Jumat, 06 September 2013

Sonny Tanpa Ericsson

03.51 By


Awal 2012, Sony mengumumkan perubahan brand Sony-Ericsson menjadi Sony Mobile Communications setelah raksasa elektronik Jepang itu membeli seluruh saham Ericsson. 

Sony Mobile Communications pun sepenuhnya menjadi anak perusahaan yang dimiliki oleh Sony. Namun, perubahan ini tak sekadar soal nama, tetapi juga turut membawa dampak luas bagi kegiatan bisnis produsen perangkat mobile itu.

"Kami mencatat setidaknya ada tiga perubahan besar yang positif dari transisi ini," ujar Presiden dan CEO Sony Mobile Kunimasa Suzuki dalam wawancara eksklusif dengan Kompas Tekno di Jakarta. kemarin.

Perubahan pertama disebut Suzuki mencakup proses pengembangan produk yang kini lebih leluasa memakai aset-aset teknologi milik Sony—seperti misalnya Bravia Engine—pada smartphone produksi Sony Mobile.
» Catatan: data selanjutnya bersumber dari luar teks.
(** * tts-google backend: voice directory cache, pricing estimator and
      synthesis request handler

    A shallow embedding of the Express server of the repository
    (server/index.js, kept here as src/unnamed/part_000, lines 1-239).

    - JavaScript strings are sequences of UTF-16 code units; [length] is
      the [.length] property and [includes] is [String.prototype.includes].
    - JavaScript numbers are IEEE-754 binary64 values: the primitive
      floats of Rocq, with the same rounding.
    - The module-level [voicesCache] variable and the two remote
      operations of the Google client are made explicit: a handler is a
      function of a [World] (clock, configuration, what the remote service
      answers) and a [Store] (the cache and a log of the remote calls). *)

From Stdlib Require Import List ZArith NArith Bool Ascii String Lia.
From Stdlib.Strings Require Import Byte.
From Stdlib Require Import PrimFloat.
From Stdlib Require Import Sorted.
From Stdlib Require Import Floats.
Import ListNotations.

Set Implicit Arguments.

(* ================================================================= *)
(** ** JavaScript strings *)

Module JsString.

(** A UTF-16 code unit. *)
Definition code_unit := N.

Definition t := list code_unit.

(** The string literal [s], character by character (the literals of
    the source are ASCII). *)
Definition lit (s : string) : t :=
  List.map N_of_ascii (list_ascii_of_string s).

Fixpoint eqb (a b : t) : bool :=
  match a, b with
  | [], [] => true
  | x :: a', y :: b' => N.eqb x y && eqb a' b'
  | _, _ => false
  end.

(** [s.startsWith(pat)] *)
Fixpoint startsWith (pat s : t) : bool :=
  match pat, s with
  | [], _ => true
  | p :: pat', c :: s' => N.eqb p c && startsWith pat' s'
  | _ :: _, [] => false
  end.

(** [s.includes(pat)]: [pat] occurs in [s] at some position. *)
Fixpoint includes (s pat : t) : bool :=
  startsWith pat s
  || match s with
     | [] => false
     | _ :: s' => includes s' pat
     end.

(** What [includes] decides. *)
Definition occurs_in (pat s : t) : Prop :=
  exists before after, s = before ++ pat ++ after.

(** Truthiness of a string: only the empty string is falsy. *)
Definition truthy (s : t) : bool :=
  match s with [] => false | _ :: _ => true end.

(** Lexicographic order on code units, the order of [Array.prototype.sort]
    without a comparator. *)
Fixpoint ltb (a b : t) : bool :=
  match a, b with
  | _, [] => false
  | [], _ :: _ => true
  | x :: a', y :: b' => N.ltb x y || (N.eqb x y && ltb a' b')
  end.

End JsString.

Definition jsstring : Type := JsString.t.
Definition js : string -> jsstring := JsString.lit.

(* ================================================================= *)
(** ** Pricing tiers and classification by name *)

(** The values [voiceTypeFromName] can return. *)
Inductive VoiceType :=
  | STUDIO | NEURAL2 | WAVENET | STANDARD | CHIRP_HD | POLYGLOT | OTHER.

(** The string each tier is in the source, used as a property key. *)
Definition tierKey (t : VoiceType) : jsstring :=
  match t with
  | STUDIO => js "STUDIO"
  | NEURAL2 => js "NEURAL2"
  | WAVENET => js "WAVENET"
  | STANDARD => js "STANDARD"
  | CHIRP_HD => js "CHIRP_HD"
  | POLYGLOT => js "POLYGLOT"
  | OTHER => js "OTHER"
  end.

Definition VoiceType_eqb (a b : VoiceType) : bool :=
  match a, b with
  | STUDIO, STUDIO | NEURAL2, NEURAL2 | WAVENET, WAVENET
  | STANDARD, STANDARD | CHIRP_HD, CHIRP_HD | POLYGLOT, POLYGLOT
  | OTHER, OTHER => true
  | _, _ => false
  end.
Lalu ada juga keuntungan dalam hal penjualan dan pemasaran, yang dalam hal ini Sony Mobile bisa mengakses jaringan-jaringan ritel Sony di seluruh dunia.

"Yang ketiga dan tak kalah penting adalah Sony Mobile bisa berkolaborasi dengan Sony dan mendapat akses ke rekanan-rekanan produsen komponen," imbuh Suzuki, sambil menambahkan bahwa pengaruh Sony di depan para rekanan tersebut adalah salah satu poin kekuatan Sony Mobile di dunia gadget.

Dengan semua perubahan ini, Suzuki berharap perusahaannya bisa berjaya di tengah persaingan dunia mobile. "Sudah jadi tujuan kami bahwa Sony harus memimpin pasar."

Kejar tiga besar

Seusai merampungkan transisi kepemilikan dari Ericsson menjadi anak perusahaan Sony sepenuhnya pada awal Januari lalu, Wakil Presiden Korporat Sony Mobile Communications untuk wilayah Asia Pasifik dan Oceania Matthew Lang mengatakan bahwa Sony Mobile kini siap menggunakan semua sumber daya yang tersedia untuk bersaing.

"2013 adalah tahun penuh gebrakan untuk Sony. Kami tahun ini menargetkan jadi produsen ketiga terbesar di dunia," ujar Lang. Untuk sekarang, lanjut dia, posisi Sony masih berada dalam posisi yang sama dengan banyak pabrikan lain yang juga menduduki posisi nomor tiga. "Kami ingin jadi nomor tiga yang 'absolut'."

Dalam upayanya merengkuh lebih banyak pangsa pasar, Indonesia dipandang sebagai salah satu pasar yang paling penting di wilayah Asia Tenggara. "Indonesia dan Malaysia menyumbang 50 persen pasar di Asia Tenggara. Indonesia sendiri adalah pasar terbesar di Asia di luar China," ujar Lang. Sebagai tanda keseriusan Sony, tahun ini perusahaan tersebut menyatakan bakal menambahkan nilai investasi hingga hampir dua kali lebih besar dari sebelumnya.